Heard allegedly threw a bottle at Depp, cutting off the tip of his finger, after which he wrote on the wall in his own blood; he allegedly subjected her to repeated attacks, including headbutting her, giving her two black eyes and breaking her nose. Depp denies that he was ever violent to his ex-wife; she denies injuring his finger.
The court saw texts from Depp to his friend Paul Bettany, joking he should "burn Amber" as "a witch", for alleged affairs with Tesla founder Elon Musk and actor James Franco. She accuses him of dangling her teacup Yorkshire terrier out of the car window; he accuses her of deliberately defecating in their marital bed. Whatever the eventual outcome of the trial, no one is coming out of this looking good.
The man whose extraordinary cheekbones once launched a million schoolgirl fantasies has arrived daily to give testimony in signature aviator sunglasses, his face obscured by a black bandana, better to mask the ravages of reported years of excess.
A fellow journalist, based in Hollywood, who interviewed him in 2014, reports meeting a youthful-looking 50 year-old then, and admits she's "not quite sure what's happened to him since". He seemed sober and mentally sound at the time, she says, which was shortly before he was due to marry Heard.
According to a draft email read in court by The Sun's lawyer, Sasha Wass QC, when the couple – who first met on the set of The Rum Diary in 2009 – started dating in 2012, he had, in fact, been sober.
"A whole year. How could I know this lay in store for me?" Heard asked in the email, which she wrote in June 2013 but never sent. "How dare you make me fall in love with you, present this other self – your good half – only to rip the mask off once I was in?!" The email goes on to repeatedly call Depp "the monster", and accuses him of assault. "You have hit me repeated [sic]. Something you should Never have done.
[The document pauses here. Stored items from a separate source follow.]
(** With the semaphore to be had and at least the configured number of
    slots in the list, [sockfd_allocate] returns. *)
Lemma sockfd_allocate_returns (p : positive) (l : socketlist) (k : kernel)
    (n : nat) (tr : list sem_result) :
  k_sockets k = Some p ->
  k_heap k !! p = Some l ->
  acquires n tr k ->
  CONFIG_NSOCKET_DESCRIPTORS <= length (sl_sockets l) ->
  (exists i s,
     i < CONFIG_NSOCKET_DESCRIPTORS /\
     sl_sockets l !! i = Some s /\ s_crefs s = 0%Z /\
     (forall j s', j < i -> sl_sockets l !! j = Some s' -> s_crefs s' <> 0%Z) /\
     sockfd_allocate k =
       Ret (to_int (Z.of_nat i + __SOCKFD_OFFSET))
           (after p (set_sl_sockets (<[i:=socket_taken]> (sl_sockets l)) l)
                  (errno_after n k) tr k))
  \/
  ((forall j s, j < CONFIG_NSOCKET_DESCRIPTORS ->
      sl_sockets l !! j = Some s -> s_crefs s <> 0%Z) /\
   sockfd_allocate k = Ret ERROR (after p l (errno_after n k) tr k)).
Proof.
  intros Hk Hp Htr Hlen.
  destruct (lowest_free_or_full (sl_sockets l) _ Hlen)
    as [(i & s & Hi & Hs & Hz & Hlow)|Hfull].
  - left. exists i, s. split_and!; [done..|].
    by apply (sockfd_allocate_found p l k n tr i s).
  - right. split; [done|]. by apply sockfd_allocate_full.
Qed.

(** C5, as the code has it: [sockfd_allocate] returns ERROR when the
    caller has no socket list, and it returns the same ERROR when the
    semaphore was taken and every slot has a nonzero reference count; in
    the second case the semaphore is given back before the return (its
    count is what it was, the list is unchanged), and errno is set by
    neither. *)
Theorem sockfd_allocate_errors (k : kernel) :
  (k_sockets k = None -> sockfd_allocate k = Ret ERROR k) /\
  (forall p l n tr,
     k_sockets k = Some p ->
     k_heap k !! p = Some l ->
     length (sl_sockets l) = CONFIG_NSOCKET_DESCRIPTORS ->
     acquires n tr k ->
     (forall j s, sl_sockets l !! j = Some s -> s_crefs s <> 0%Z) ->
     exists k',
       sockfd_allocate k = Ret ERROR k' /\
       k_heap k' = k_heap k /\
       k_heap k' !! p = Some l /\
       k_semwait k' = tr /\
       k_errno k' = errno_after n k).
Proof.
  split; [apply sockfd_allocate_nolist|].
  intros p l n tr Hk Hp Hlen Htr Hfull.
  eexists. split.
  - apply (sockfd_allocate_full p l k n tr); [done..|lia|].
    intros j s _. apply Hfull.
  - unfold after. ksimpl. rewrite insert_id by done. done.
Qed.
Lemma handle_disconnected_untouched c :
  timer_untouched c (handle_disconnected c).
Proof.
  unfold handle_disconnected.
  set (c1 := set_pn_raw_conn None c).
  assert (H1 : timer_untouched c c1).
  { split; [exists []; rewrite app_nil_r; auto | repeat split; reflexivity]. }
  eapply untouched_trans; [exact H1 |].
  destruct (ingress c1).
  - eapply untouched_trans; [apply clean_http2_conn_untouched |].
    apply close_connections_untouched.
  - set (c2 := match stream_dispatcher c1 with
               | Some l => set_stream_dispatcher None
                             (log (E_qdr_link_detach l) c1)
               | None => c1
               end).
    assert (H2 : timer_untouched c1 c2).
    { unfold c2. destruct (stream_dispatcher c1) as [n |]; [| apply untouched_refl].
      eapply untouched_trans;
        [apply (untouched_log (E_qdr_link_detach n) c1); reflexivity |].
      split; [exists []; rewrite app_nil_r; auto | repeat split; reflexivity]. }
    eapply untouched_trans; [exact H2 |].
    destruct (delete_egress_connections c2).
    + eapply untouched_trans; [apply clean_http2_conn_untouched |].
      apply close_connections_untouched.
    + apply clean_http2_conn_untouched.
Qed.

(** What follows the timer calls in the DISCONNECTED case. *)
Lemma after_timer_untouched c1 :
  timer_untouched c1
    (handle_disconnected
       (log E_drain_read_write_buffers (set_connection_established false c1))).
Proof.
  eapply untouched_trans; [| apply handle_disconnected_untouched].
  eapply untouched_trans;
    [| apply untouched_log; reflexivity].
  split; [exists []; rewrite app_nil_r; auto | repeat split; reflexivity].
Qed.

Lemma one_timer_untouched c c' :
  timer_untouched c c' -> one_timer c -> one_timer c'.
Proof.
  intros (_ & A & B & _) (H1 & H2). unfold one_timer.
  rewrite A, B. auto.
Qed.

Lemma one_timer_schedule c msec :
  one_timer c -> one_timer (snd (schedule_activation c msec)).
Proof.
  intros (H1 & H2). unfold schedule_activation, one_timer. cbn.
  destruct (activate_scheduled c) eqn:E; cbn.
  - auto.
  - assert (timer_pending c = 0%nat).
    { destruct (timer_pending c) as [| [| k]]; [reflexivity | | lia].
      specialize (H2 eq_refl). discriminate. }
    split; [lia | reflexivity].
Qed.

Lemma one_timer_cancel c : one_timer (cancel_activation c).
Proof. unfold one_timer. cbn. split; [lia | discriminate]. Qed.

Lemma one_timer_handler tls_ready c :
  timer_pending c = 0%nat -> one_timer (egress_conn_timer_handler tls_ready c).
Proof.
  intros H0. unfold egress_conn_timer_handler.
  set (c1 := snd (CLEAR_ATOMIC_FLAG_activate_scheduled c)).
  assert (H1 : one_timer c1).
  { unfold one_timer, c1. cbn. rewrite H0. split; [lia | discriminate]. }
  destruct (delete_egress_connections c1).
  - eapply one_timer_untouched; [| exact H1].
    eapply untouched_trans;
      [apply (untouched_log E_qdr_connection_closed c1); reflexivity |].
    eapply untouched_trans; [apply free_all_loop_untouched |].
    apply untouched_log. reflexivity.
  - destruct (is_some (pn_raw_conn c1)); [exact H1 |].
    destruct (connection_established c1); [exact H1 |].
    destruct (negb (ingress c1)); [| exact H1].
    unfold http_connector_establish. destruct tls_ready; [| exact H1].
    eapply one_timer_untouched; [| exact H1].
    eapply untouched_trans;
      [| apply untouched_log; reflexivity].
    split; [exists []; rewrite app_nil_r; auto | repeat split; reflexivity].
Qed.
What a f****** man you are."
The email – which Depp describes as a "hoax" – also accuses the reclusive actor, these days rarely seen outside his own 14 properties, of surrounding himself with enablers. "You pay people around you to prevent your feet from having to hit the rock bottom," wrote Heard. "You cut out and resent (whether you realise it or not) everyone who isn't an enabler."
Certainly, the litany of lurid evidence suggests the demons presented in court this week have been decades in the making. A 2018 Rolling Stone interview – which spanned 72 hours, many joints and endless bottles of wine – described its subject as "alternately hilarious, sly and incoherent," and included details of deep financial problems.
"Depp has made $650 million on films ... almost all of it is gone," the piece reported, while his former management team, with whom he was in dispute, accused him of harbouring "a $2-million-a-month compulsory-spending disorder".
Along with his private island in the Bahamas, Depp's property portfolio includes a 45-acre chateau in the south of France and a horse farm in Kentucky. He owns Basquiats, Warhols and Modiglianis, 45 vehicles, a US$18 million ($27.3) yacht, runs a 40-strong staff, and once spent US$3 million ($4.5m) on a "specially made cannon" to blast the ashes of his great hero, Hunter S Thompson, over Aspen, Colorado.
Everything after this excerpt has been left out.